> _DATA_:
=== Begin Enclosure ===
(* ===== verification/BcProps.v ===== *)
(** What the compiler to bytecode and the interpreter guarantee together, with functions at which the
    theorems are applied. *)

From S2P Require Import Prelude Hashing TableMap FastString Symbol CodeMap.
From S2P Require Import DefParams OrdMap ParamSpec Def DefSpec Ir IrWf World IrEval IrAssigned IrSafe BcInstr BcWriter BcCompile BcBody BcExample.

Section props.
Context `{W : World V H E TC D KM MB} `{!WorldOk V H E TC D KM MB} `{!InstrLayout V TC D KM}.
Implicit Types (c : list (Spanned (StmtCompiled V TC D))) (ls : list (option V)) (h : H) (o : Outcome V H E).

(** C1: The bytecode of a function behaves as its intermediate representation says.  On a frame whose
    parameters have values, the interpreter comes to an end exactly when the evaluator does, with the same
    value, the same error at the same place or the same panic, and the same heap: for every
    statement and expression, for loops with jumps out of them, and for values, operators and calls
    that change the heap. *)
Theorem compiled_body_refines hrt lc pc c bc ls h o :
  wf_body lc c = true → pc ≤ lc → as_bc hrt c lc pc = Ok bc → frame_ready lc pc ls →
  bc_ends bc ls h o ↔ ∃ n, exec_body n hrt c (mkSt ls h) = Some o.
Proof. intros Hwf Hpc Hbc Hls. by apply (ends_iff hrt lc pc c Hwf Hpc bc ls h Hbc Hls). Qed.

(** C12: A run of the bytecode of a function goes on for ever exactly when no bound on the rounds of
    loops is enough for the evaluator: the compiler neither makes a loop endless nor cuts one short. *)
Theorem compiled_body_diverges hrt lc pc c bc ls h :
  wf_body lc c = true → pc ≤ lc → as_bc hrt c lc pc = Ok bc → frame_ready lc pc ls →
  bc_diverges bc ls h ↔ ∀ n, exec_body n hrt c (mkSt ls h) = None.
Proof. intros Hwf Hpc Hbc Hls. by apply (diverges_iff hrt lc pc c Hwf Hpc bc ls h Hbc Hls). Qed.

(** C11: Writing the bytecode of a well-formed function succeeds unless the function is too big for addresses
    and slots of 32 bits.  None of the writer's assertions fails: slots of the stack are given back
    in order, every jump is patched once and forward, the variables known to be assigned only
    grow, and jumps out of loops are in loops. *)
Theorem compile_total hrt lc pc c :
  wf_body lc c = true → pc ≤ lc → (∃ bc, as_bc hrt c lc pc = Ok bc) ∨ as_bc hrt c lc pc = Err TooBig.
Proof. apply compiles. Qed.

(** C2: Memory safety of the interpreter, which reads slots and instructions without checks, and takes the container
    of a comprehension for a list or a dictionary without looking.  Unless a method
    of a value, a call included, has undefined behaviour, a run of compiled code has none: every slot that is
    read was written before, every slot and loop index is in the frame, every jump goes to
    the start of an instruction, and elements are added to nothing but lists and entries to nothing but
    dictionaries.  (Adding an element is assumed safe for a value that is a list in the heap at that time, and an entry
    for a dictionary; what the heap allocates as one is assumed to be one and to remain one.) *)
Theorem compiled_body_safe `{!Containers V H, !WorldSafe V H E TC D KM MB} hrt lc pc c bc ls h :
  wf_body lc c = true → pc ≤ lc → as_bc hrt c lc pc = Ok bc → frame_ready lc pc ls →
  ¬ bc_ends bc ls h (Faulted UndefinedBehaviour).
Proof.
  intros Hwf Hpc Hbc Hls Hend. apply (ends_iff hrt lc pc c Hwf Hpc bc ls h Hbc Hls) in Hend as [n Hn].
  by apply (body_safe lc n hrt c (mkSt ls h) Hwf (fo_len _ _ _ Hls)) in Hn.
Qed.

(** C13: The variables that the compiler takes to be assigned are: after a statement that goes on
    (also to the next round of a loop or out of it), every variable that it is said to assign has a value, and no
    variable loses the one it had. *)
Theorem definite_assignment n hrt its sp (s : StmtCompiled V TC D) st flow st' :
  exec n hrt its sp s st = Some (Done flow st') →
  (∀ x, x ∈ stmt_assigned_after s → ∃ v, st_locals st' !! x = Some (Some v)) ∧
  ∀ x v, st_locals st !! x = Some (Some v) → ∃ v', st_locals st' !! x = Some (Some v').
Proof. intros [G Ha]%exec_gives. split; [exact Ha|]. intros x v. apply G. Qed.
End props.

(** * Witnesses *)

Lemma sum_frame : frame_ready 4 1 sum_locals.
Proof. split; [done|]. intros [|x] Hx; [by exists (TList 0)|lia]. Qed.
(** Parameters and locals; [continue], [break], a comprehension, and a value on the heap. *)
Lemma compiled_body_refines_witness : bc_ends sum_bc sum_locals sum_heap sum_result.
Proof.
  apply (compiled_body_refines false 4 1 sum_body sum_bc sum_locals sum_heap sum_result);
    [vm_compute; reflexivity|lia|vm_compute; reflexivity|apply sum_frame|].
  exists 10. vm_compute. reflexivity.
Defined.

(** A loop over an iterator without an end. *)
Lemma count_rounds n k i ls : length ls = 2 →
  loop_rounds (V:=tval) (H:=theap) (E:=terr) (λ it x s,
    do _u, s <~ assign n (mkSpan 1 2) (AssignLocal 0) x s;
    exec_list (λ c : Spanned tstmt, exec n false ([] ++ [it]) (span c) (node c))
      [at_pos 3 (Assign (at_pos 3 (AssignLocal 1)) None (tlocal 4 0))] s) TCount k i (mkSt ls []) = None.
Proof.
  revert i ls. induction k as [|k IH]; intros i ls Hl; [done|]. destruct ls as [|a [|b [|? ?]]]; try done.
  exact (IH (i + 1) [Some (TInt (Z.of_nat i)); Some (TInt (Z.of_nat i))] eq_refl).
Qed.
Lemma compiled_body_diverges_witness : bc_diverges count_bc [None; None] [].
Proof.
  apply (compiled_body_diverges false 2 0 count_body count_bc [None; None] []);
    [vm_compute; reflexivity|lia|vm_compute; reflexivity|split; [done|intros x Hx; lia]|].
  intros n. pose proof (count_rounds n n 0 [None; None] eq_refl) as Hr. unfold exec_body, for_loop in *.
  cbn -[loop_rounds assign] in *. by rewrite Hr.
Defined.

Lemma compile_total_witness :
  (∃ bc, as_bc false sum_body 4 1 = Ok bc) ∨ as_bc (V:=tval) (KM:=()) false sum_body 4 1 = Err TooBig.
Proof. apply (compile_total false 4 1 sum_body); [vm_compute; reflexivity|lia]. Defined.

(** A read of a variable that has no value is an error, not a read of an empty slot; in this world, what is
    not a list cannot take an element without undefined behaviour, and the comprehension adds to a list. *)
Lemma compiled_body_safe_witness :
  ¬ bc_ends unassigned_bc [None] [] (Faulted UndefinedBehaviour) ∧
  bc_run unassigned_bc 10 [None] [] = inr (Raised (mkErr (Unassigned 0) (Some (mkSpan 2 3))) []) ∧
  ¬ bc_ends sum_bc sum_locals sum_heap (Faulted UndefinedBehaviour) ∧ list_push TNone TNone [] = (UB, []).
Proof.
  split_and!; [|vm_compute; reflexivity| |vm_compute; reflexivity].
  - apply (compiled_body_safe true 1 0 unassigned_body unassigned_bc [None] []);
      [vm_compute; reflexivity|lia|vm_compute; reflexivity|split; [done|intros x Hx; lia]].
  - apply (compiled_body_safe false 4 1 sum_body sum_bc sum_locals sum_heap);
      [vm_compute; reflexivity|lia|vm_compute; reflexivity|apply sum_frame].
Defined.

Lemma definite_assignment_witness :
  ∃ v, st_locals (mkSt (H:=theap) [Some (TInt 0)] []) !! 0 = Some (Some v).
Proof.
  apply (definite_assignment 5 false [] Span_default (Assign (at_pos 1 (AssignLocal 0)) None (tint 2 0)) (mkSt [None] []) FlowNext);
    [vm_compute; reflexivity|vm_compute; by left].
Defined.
=== End Enclosure ===
=== Begin Enclosure ===
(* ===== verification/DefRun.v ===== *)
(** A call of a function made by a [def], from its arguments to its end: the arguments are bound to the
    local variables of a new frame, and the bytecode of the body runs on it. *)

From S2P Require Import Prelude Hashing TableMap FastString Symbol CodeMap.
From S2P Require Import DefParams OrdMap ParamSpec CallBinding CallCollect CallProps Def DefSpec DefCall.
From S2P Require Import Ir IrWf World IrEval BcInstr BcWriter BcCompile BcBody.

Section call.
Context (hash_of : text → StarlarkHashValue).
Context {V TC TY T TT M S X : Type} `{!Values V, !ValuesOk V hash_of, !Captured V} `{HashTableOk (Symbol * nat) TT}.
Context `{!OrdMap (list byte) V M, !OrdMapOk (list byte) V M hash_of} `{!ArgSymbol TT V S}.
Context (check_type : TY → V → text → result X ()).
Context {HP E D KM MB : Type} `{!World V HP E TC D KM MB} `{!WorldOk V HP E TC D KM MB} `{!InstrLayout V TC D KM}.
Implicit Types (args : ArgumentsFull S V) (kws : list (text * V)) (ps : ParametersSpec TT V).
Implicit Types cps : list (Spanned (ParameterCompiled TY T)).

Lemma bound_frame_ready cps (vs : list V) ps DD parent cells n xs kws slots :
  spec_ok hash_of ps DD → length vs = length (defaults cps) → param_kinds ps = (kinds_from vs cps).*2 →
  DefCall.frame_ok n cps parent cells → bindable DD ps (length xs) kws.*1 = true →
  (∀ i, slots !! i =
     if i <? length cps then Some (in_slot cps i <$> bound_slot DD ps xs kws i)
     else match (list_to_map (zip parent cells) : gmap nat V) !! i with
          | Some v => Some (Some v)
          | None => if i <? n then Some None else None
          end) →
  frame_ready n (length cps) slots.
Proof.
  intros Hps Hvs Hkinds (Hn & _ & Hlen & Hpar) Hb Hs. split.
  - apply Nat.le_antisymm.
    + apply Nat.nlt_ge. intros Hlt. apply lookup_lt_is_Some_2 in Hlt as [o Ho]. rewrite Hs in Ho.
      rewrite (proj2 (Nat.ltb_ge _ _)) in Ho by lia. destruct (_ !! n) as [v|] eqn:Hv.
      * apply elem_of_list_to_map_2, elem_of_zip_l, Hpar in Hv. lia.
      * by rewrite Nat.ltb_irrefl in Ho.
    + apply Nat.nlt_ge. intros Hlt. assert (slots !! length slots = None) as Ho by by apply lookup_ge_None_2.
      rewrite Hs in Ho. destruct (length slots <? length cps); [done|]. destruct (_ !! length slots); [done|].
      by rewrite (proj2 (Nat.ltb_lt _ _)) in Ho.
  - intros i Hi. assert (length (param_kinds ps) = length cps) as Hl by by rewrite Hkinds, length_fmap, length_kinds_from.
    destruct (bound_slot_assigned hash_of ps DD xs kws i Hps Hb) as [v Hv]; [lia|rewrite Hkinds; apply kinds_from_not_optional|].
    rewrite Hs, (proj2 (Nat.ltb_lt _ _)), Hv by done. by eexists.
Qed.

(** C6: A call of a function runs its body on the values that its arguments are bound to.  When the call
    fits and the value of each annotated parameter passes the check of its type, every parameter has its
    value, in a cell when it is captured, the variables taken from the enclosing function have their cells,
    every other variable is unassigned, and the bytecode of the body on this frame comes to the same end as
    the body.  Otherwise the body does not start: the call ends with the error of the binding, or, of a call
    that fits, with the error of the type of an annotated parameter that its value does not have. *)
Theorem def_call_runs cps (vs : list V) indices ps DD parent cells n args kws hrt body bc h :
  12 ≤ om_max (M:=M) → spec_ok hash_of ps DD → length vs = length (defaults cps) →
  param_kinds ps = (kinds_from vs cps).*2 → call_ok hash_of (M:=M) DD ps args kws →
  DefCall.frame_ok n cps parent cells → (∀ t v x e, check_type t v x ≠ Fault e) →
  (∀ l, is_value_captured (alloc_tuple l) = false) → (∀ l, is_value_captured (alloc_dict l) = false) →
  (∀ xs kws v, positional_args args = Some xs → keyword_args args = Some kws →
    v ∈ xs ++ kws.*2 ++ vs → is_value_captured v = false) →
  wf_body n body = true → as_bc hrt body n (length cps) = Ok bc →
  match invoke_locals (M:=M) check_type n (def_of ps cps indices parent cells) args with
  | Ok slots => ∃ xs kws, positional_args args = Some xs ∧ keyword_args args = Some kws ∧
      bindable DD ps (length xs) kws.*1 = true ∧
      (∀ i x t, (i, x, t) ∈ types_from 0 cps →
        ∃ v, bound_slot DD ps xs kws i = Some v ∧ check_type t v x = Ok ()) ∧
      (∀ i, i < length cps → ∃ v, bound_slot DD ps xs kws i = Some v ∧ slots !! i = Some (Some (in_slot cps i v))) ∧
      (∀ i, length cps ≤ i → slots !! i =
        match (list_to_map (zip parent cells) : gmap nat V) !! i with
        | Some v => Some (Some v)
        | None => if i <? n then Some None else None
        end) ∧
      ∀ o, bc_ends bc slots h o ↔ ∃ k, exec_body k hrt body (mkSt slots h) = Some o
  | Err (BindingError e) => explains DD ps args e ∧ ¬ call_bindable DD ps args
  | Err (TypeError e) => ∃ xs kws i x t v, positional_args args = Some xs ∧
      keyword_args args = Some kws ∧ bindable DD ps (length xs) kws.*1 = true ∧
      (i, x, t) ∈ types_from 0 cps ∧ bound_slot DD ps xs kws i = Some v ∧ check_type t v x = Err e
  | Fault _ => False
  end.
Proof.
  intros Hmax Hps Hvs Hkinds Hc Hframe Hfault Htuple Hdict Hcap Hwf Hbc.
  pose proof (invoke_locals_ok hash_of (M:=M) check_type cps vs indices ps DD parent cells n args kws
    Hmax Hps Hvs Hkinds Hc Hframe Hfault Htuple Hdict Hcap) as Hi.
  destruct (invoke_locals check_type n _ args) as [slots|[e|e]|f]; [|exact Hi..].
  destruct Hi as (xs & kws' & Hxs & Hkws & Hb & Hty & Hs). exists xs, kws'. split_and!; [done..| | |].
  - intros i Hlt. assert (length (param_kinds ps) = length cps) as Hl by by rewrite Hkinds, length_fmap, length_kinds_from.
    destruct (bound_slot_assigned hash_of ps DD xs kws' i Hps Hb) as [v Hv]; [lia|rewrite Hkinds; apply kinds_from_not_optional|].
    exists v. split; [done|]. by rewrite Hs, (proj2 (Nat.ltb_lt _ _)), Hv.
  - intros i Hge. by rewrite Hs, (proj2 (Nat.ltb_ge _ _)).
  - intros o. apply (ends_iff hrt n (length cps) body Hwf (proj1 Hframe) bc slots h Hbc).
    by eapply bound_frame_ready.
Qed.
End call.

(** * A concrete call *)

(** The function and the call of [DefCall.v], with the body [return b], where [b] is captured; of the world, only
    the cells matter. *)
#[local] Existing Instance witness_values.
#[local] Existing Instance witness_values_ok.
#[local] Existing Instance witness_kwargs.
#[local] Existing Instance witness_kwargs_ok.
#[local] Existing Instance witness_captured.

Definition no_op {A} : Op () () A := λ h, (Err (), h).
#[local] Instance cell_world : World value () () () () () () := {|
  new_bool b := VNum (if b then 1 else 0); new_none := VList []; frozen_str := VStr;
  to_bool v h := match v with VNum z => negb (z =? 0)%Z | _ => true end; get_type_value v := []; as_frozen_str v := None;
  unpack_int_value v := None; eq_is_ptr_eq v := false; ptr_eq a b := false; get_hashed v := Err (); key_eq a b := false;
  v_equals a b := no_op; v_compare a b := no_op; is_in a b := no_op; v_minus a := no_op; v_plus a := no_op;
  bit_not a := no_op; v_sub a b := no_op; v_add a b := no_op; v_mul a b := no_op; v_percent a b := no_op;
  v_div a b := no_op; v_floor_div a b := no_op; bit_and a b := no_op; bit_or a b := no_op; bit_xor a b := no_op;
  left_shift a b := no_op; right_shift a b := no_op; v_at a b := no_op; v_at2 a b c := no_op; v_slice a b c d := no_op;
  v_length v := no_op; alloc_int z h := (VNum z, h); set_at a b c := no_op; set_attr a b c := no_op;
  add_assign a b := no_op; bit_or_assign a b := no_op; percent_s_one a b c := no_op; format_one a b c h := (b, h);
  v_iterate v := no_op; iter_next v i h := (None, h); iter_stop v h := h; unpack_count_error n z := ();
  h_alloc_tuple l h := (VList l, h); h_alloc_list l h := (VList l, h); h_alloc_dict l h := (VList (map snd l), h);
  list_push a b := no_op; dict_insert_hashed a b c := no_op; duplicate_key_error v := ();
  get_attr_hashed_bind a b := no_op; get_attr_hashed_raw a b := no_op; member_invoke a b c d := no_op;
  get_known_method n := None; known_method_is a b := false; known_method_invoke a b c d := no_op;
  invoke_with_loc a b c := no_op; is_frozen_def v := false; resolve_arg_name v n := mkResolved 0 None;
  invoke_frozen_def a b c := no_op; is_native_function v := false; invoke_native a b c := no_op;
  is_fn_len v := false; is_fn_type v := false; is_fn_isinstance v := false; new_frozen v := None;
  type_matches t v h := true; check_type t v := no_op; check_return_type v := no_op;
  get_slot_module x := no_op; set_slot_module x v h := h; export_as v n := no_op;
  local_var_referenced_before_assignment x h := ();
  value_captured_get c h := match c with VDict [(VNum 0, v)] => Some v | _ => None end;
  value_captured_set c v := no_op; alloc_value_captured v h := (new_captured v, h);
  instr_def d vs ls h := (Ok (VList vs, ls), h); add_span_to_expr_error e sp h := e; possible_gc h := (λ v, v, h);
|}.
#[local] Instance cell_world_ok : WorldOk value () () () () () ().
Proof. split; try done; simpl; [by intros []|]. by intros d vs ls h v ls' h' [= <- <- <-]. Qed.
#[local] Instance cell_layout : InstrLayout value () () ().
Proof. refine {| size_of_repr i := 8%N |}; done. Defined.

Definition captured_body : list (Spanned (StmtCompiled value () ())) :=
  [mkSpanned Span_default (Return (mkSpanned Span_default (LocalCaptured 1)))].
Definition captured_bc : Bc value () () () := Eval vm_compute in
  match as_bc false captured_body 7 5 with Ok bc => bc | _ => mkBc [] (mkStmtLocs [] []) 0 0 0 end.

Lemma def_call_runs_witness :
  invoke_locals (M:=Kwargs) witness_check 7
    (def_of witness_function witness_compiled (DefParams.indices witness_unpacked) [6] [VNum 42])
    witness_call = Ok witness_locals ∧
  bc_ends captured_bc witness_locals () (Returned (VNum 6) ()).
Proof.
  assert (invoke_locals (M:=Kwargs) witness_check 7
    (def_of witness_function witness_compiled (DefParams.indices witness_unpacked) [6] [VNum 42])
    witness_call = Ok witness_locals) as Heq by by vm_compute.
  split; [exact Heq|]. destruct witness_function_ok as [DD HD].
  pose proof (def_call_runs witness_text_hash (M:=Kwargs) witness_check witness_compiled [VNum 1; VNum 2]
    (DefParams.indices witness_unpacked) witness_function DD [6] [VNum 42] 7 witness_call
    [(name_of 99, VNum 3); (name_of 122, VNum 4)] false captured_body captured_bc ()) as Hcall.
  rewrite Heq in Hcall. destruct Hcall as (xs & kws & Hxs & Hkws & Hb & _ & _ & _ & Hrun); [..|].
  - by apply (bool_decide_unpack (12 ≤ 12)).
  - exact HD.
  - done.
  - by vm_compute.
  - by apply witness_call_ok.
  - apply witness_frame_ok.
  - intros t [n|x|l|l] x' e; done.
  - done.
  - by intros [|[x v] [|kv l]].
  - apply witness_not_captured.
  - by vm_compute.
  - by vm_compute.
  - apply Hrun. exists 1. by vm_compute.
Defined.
=== End Enclosure ===
> _WORK ORDER_: Copy each line of the listing in which the word "IrEval" can be found.

> _TASK OUTPUT_:
From S2P Require Import DefParams OrdMap ParamSpec Def DefSpec Ir IrWf World IrEval IrAssigned IrSafe BcInstr BcWriter BcCompile BcBody BcExample.
From S2P Require Import Ir IrWf World IrEval BcInstr BcWriter BcCompile BcBody.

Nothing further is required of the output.